- _Your assignment_: Set down each entry from the block beneath, exactly as written.
● ● ● ● ●
(** Both ends of a string are no whitespace, as a test *)
Definition solidb (s : pystr) : bool :=
  match s with
  | [] => false
  | a :: _ => negb (is_space a)
  end
  && match rev s with
     | [] => false
     | b :: _ => negb (is_space b)
     end.

(** *** Vocabulary: occurrences of the year *)

(** The text holds the parenthesized year somewhere, letter case apart. *)
Definition cites_year (ci_eq : char -> char -> bool) (year text : pystr) : Prop :=
  exists j, prefix_ok (year_atoms ci_eq year) (skipn j text) = true.

(** * Properties *)

Example literal_code_points :
  u "é|Ã©" = [233; 124; 195; 169].
Proof. reflexivity. Qed.

Example parse_ex_entry :
  parse_reference lower_latin1 ex_entry =
  Some {| authors := u "Smith, J.";
          year := u "2019";
          title := u ". A Great Method. J. Geophys.";
          doi := u "https://doi.org/10.1/xyz";
          full_ref := ex_entry;
          display := u "Smith, J. (2019) - . A Great Method. J. Geophys." |}.
Proof. vm_compute. reflexivity. Qed.

(** ** Lists and strings *)

Lemma split_char_nonempty (sep : char) (s : pystr) :
  split_char sep s <> [].
Proof.
  destruct s as [|c s]; simpl; [discriminate|].
  destruct (c =? sep); [discriminate|].
  destruct (split_char sep s); discriminate.
Qed.

Lemma index0_split_char (sep : char) (s : pystr) :
  index0 (split_char sep s) = Some (hd [] (split_char sep s)).
Proof.
  pose proof (split_char_nonempty sep s) as H.
  destruct (split_char sep s); [contradiction|reflexivity].
Qed.

Lemma str_eqb_eq (a b : pystr) : str_eqb a b = true <-> a = b.
Proof.
  revert b; induction a as [|x a IH]; intros [|y b]; simpl; split;
    try discriminate; try reflexivity.
  - intros H. apply andb_true_iff in H as [H1 H2].
    apply N.eqb_eq in H1. apply IH in H2. congruence.
  - intros H. injection H as -> ->.
    rewrite N.eqb_refl. simpl. now apply IH.
Qed.

Lemma str_eqb_refl (a : pystr) : str_eqb a a = true.
Proof. now apply str_eqb_eq. Qed.

Lemma skipn_app_length {A : Type} (l1 l2 : list A) :
  skipn (List.length l1) (l1 ++ l2) = l2.
Proof. induction l1; simpl; auto. Qed.

Lemma firstn_app_length {A : Type} (l1 l2 : list A) :
  firstn (List.length l1) (l1 ++ l2) = l1.
Proof. induction l1; simpl; congruence. Qed.

Lemma split_at {A : Type} (i : nat) (l : list A) :
  (i <= List.length l)%nat ->
  l = firstn i l ++ skipn i l /\ List.length (firstn i l) = i.
Proof.
  intros H. split.
  - symmetry. apply firstn_skipn.
  - apply firstn_length_le. exact H.
Qed.

(** ** The matcher at a position *)

Lemma search_from_some (r : regex) (s : pystr) :
  forall pos mt,
    search_from r pos s = Some mt ->
    exists i x,
      (i <= List.length s)%nat /\
      r_start mt = (pos + i)%nat /\
      mt = mk_rmatch (pos + i) x /\
      re_match r None (pos + i) (skipn i s) = Some x /\
      forall j, (j < i)%nat -> re_match r None (pos + j) (skipn j s) = None.
Proof.
  induction s as [|c s IH]; intros pos mt H; simpl in H.
  - destruct (re_match r None pos []) eqn:E; [|discriminate].
    injection H as <-. exists O, m. rewrite Nat.add_0_r. simpl.
    repeat split; auto; intros; lia.
  - destruct (re_match r None pos (c :: s)) eqn:E.
    + injection H as <-. exists O, m. rewrite Nat.add_0_r. simpl.
      repeat split; auto; intros; lia.
    + apply IH in H as (i & x & Hi & Hs & Hm & Hx & Hmin).
      exists (S i), x. simpl.
      replace (pos + S i)%nat with (S pos + i)%nat by lia.
      repeat split; auto; try lia.
      intros [|j] Hj.
      * rewrite Nat.add_0_r. exact E.
      * replace (pos + S j)%nat with (S pos + j)%nat by lia.
        simpl. apply Hmin. lia.
Qed.

Lemma search_from_none (r : regex) (s : pystr) :
  forall pos,
    search_from r pos s = None ->
    forall j, (j <= List.length s)%nat ->
              re_match r None (pos + j) (skipn j s) = None.
Proof.
  induction s as [|c s IH]; intros pos H j Hj; simpl in H.
  - destruct (re_match r None pos []) eqn:E; [discriminate|].
    simpl in Hj. assert (j = O) by lia. subst. rewrite Nat.add_0_r. exact E.
  - destruct (re_match r None pos (c :: s)) eqn:E; [discriminate|].
    destruct j as [|j].
    + rewrite Nat.add_0_r. exact E.
    + replace (pos + S j)%nat with (S pos + j)%nat by lia.
      cbn [skipn]. apply IH; auto. simpl in Hj. lia.
Qed.

(** ** The year pattern *)

Ltac re_step H :=
  cbn -[N.eqb N.leb N.ltb is_digit is_lower_az is_space] in H.

Lemma year_re_sound (pos : nat) (s : pystr) (x : mres) :
  re_match YEAR_RE None pos s = Some x ->
  exists y post,
    year_shape y = true /\ s = ch_lpar :: y ++ ch_rpar :: post /\
    m_end x = (pos + 2 + List.length y)%nat /\
    m_g1 x = Some (S pos, S pos + List.length y)%nat.
Proof.
  unfold YEAR_RE, lit. intros H.
  destruct s as [|c0 [|c1 [|c2 [|c3 [|c4 [|c5 s]]]]]]; re_step H;
    repeat match type of H with
           | (if ?b then _ else _) = _ => destruct b eqn:?; try discriminate
           end; try discriminate.
  - apply N.eqb_eq in Heqb. subst c0.
    destruct s as [|c6 s].
    + re_step H. destruct (ch_rpar =? c5) eqn:E; [|discriminate].
      apply N.eqb_eq in E. subst c5. vm_compute in Heqb4. discriminate.
    + destruct (ch_rpar =? c6) eqn:E6; re_step H.
      * injection H as <-. apply N.eqb_eq in E6. subst c6.
        exists [c1; c2; c3; c4; c5], s. simpl.
        rewrite Heqb0, Heqb1, Heqb2, Heqb3, Heqb4. simpl.
        repeat split; repeat f_equal; lia.
      * destruct (ch_rpar =? c5) eqn:E; [|discriminate].
        apply N.eqb_eq in E. subst c5. vm_compute in Heqb4. discriminate.
  - apply N.eqb_eq in Heqb. subst c0.
    destruct (ch_rpar =? c5) eqn:E; [|discriminate].
    re_step H. injection H as <-. apply N.eqb_eq in E. subst c5.
    exists [c1; c2; c3; c4], s. simpl.
    rewrite Heqb0, Heqb1, Heqb2, Heqb3. simpl.
    repeat split; repeat f_equal; lia.
Qed.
● ● ● ● ●
- _Written reply_:
(** Both ends of a string are no whitespace, as a test *)
Definition solidb (s : pystr) : bool :=
  match s with
  | [] => false
  | a :: _ => negb (is_space a)
  end
  && match rev s with
     | [] => false
     | b :: _ => negb (is_space b)
     end.

(** *** Vocabulary: occurrences of the year *)

(** The text holds the parenthesized year somewhere, letter case apart. *)
Definition cites_year (ci_eq : char -> char -> bool) (year text : pystr) : Prop :=
  exists j, prefix_ok (year_atoms ci_eq year) (skipn j text) = true.

(** * Properties *)

Example literal_code_points :
  u "é|Ã©" = [233; 124; 195; 169].
Proof. reflexivity. Qed.

Example parse_ex_entry :
  parse_reference lower_latin1 ex_entry =
  Some {| authors := u "Smith, J.";
          year := u "2019";
          title := u ". A Great Method. J. Geophys.";
          doi := u "https://doi.org/10.1/xyz";
          full_ref := ex_entry;
          display := u "Smith, J. (2019) - . A Great Method. J. Geophys." |}.
Proof. vm_compute. reflexivity. Qed.

(** ** Lists and strings *)

Lemma split_char_nonempty (sep : char) (s : pystr) :
  split_char sep s <> [].
Proof.
  destruct s as [|c s]; simpl; [discriminate|].
  destruct (c =? sep); [discriminate|].
  destruct (split_char sep s); discriminate.
Qed.

Lemma index0_split_char (sep : char) (s : pystr) :
  index0 (split_char sep s) = Some (hd [] (split_char sep s)).
Proof.
  pose proof (split_char_nonempty sep s) as H.
  destruct (split_char sep s); [contradiction|reflexivity].
Qed.

Lemma str_eqb_eq (a b : pystr) : str_eqb a b = true <-> a = b.
Proof.
  revert b; induction a as [|x a IH]; intros [|y b]; simpl; split;
    try discriminate; try reflexivity.
  - intros H. apply andb_true_iff in H as [H1 H2].
    apply N.eqb_eq in H1. apply IH in H2. congruence.
  - intros H. injection H as -> ->.
    rewrite N.eqb_refl. simpl. now apply IH.
Qed.

Lemma str_eqb_refl (a : pystr) : str_eqb a a = true.
Proof. now apply str_eqb_eq. Qed.

Lemma skipn_app_length {A : Type} (l1 l2 : list A) :
  skipn (List.length l1) (l1 ++ l2) = l2.
Proof. induction l1; simpl; auto. Qed.

Lemma firstn_app_length {A : Type} (l1 l2 : list A) :
  firstn (List.length l1) (l1 ++ l2) = l1.
Proof. induction l1; simpl; congruence. Qed.

Lemma split_at {A : Type} (i : nat) (l : list A) :
  (i <= List.length l)%nat ->
  l = firstn i l ++ skipn i l /\ List.length (firstn i l) = i.
Proof.
  intros H. split.
  - symmetry. apply firstn_skipn.
  - apply firstn_length_le. exact H.
Qed.

(** ** The matcher at a position *)

Lemma search_from_some (r : regex) (s : pystr) :
  forall pos mt,
    search_from r pos s = Some mt ->
    exists i x,
      (i <= List.length s)%nat /\
      r_start mt = (pos + i)%nat /\
      mt = mk_rmatch (pos + i) x /\
      re_match r None (pos + i) (skipn i s) = Some x /\
      forall j, (j < i)%nat -> re_match r None (pos + j) (skipn j s) = None.
Proof.
  induction s as [|c s IH]; intros pos mt H; simpl in H.
  - destruct (re_match r None pos []) eqn:E; [|discriminate].
    injection H as <-. exists O, m. rewrite Nat.add_0_r. simpl.
    repeat split; auto; intros; lia.
  - destruct (re_match r None pos (c :: s)) eqn:E.
    + injection H as <-. exists O, m. rewrite Nat.add_0_r. simpl.
      repeat split; auto; intros; lia.
    + apply IH in H as (i & x & Hi & Hs & Hm & Hx & Hmin).
      exists (S i), x. simpl.
      replace (pos + S i)%nat with (S pos + i)%nat by lia.
      repeat split; auto; try lia.
      intros [|j] Hj.
      * rewrite Nat.add_0_r. exact E.
      * replace (pos + S j)%nat with (S pos + j)%nat by lia.
        simpl. apply Hmin. lia.
Qed.

Lemma search_from_none (r : regex) (s : pystr) :
  forall pos,
    search_from r pos s = None ->
    forall j, (j <= List.length s)%nat ->
              re_match r None (pos + j) (skipn j s) = None.
Proof.
  induction s as [|c s IH]; intros pos H j Hj; simpl in H.
  - destruct (re_match r None pos []) eqn:E; [discriminate|].
    simpl in Hj. assert (j = O) by lia. subst. rewrite Nat.add_0_r. exact E.
  - destruct (re_match r None pos (c :: s)) eqn:E; [discriminate|].
    destruct j as [|j].
    + rewrite Nat.add_0_r. exact E.
    + replace (pos + S j)%nat with (S pos + j)%nat by lia.
      cbn [skipn]. apply IH; auto. simpl in Hj. lia.
Qed.

(** ** The year pattern *)

Ltac re_step H :=
  cbn -[N.eqb N.leb N.ltb is_digit is_lower_az is_space] in H.

Lemma year_re_sound (pos : nat) (s : pystr) (x : mres) :
  re_match YEAR_RE None pos s = Some x ->
  exists y post,
    year_shape y = true /\ s = ch_lpar :: y ++ ch_rpar :: post /\
    m_end x = (pos + 2 + List.length y)%nat /\
    m_g1 x = Some (S pos, S pos + List.length y)%nat.
Proof.
  unfold YEAR_RE, lit. intros H.
  destruct s as [|c0 [|c1 [|c2 [|c3 [|c4 [|c5 s]]]]]]; re_step H;
    repeat match type of H with
           | (if ?b then _ else _) = _ => destruct b eqn:?; try discriminate
           end; try discriminate.
  - apply N.eqb_eq in Heqb. subst c0.
    destruct s as [|c6 s].
    + re_step H. destruct (ch_rpar =? c5) eqn:E; [|discriminate].
      apply N.eqb_eq in E. subst c5. vm_compute in Heqb4. discriminate.
    + destruct (ch_rpar =? c6) eqn:E6; re_step H.
      * injection H as <-. apply N.eqb_eq in E6. subst c6.
        exists [c1; c2; c3; c4; c5], s. simpl.
        rewrite Heqb0, Heqb1, Heqb2, Heqb3, Heqb4. simpl.
        repeat split; repeat f_equal; lia.
      * destruct (ch_rpar =? c5) eqn:E; [|discriminate].
        apply N.eqb_eq in E. subst c5. vm_compute in Heqb4. discriminate.
  - apply N.eqb_eq in Heqb. subst c0.
    destruct (ch_rpar =? c5) eqn:E; [|discriminate].
    re_step H. injection H as <-. apply N.eqb_eq in E. subst c5.
    exists [c1; c2; c3; c4], s. simpl.
    rewrite Heqb0, Heqb1, Heqb2, Heqb3. simpl.
    repeat split; repeat f_equal; lia.
Qed.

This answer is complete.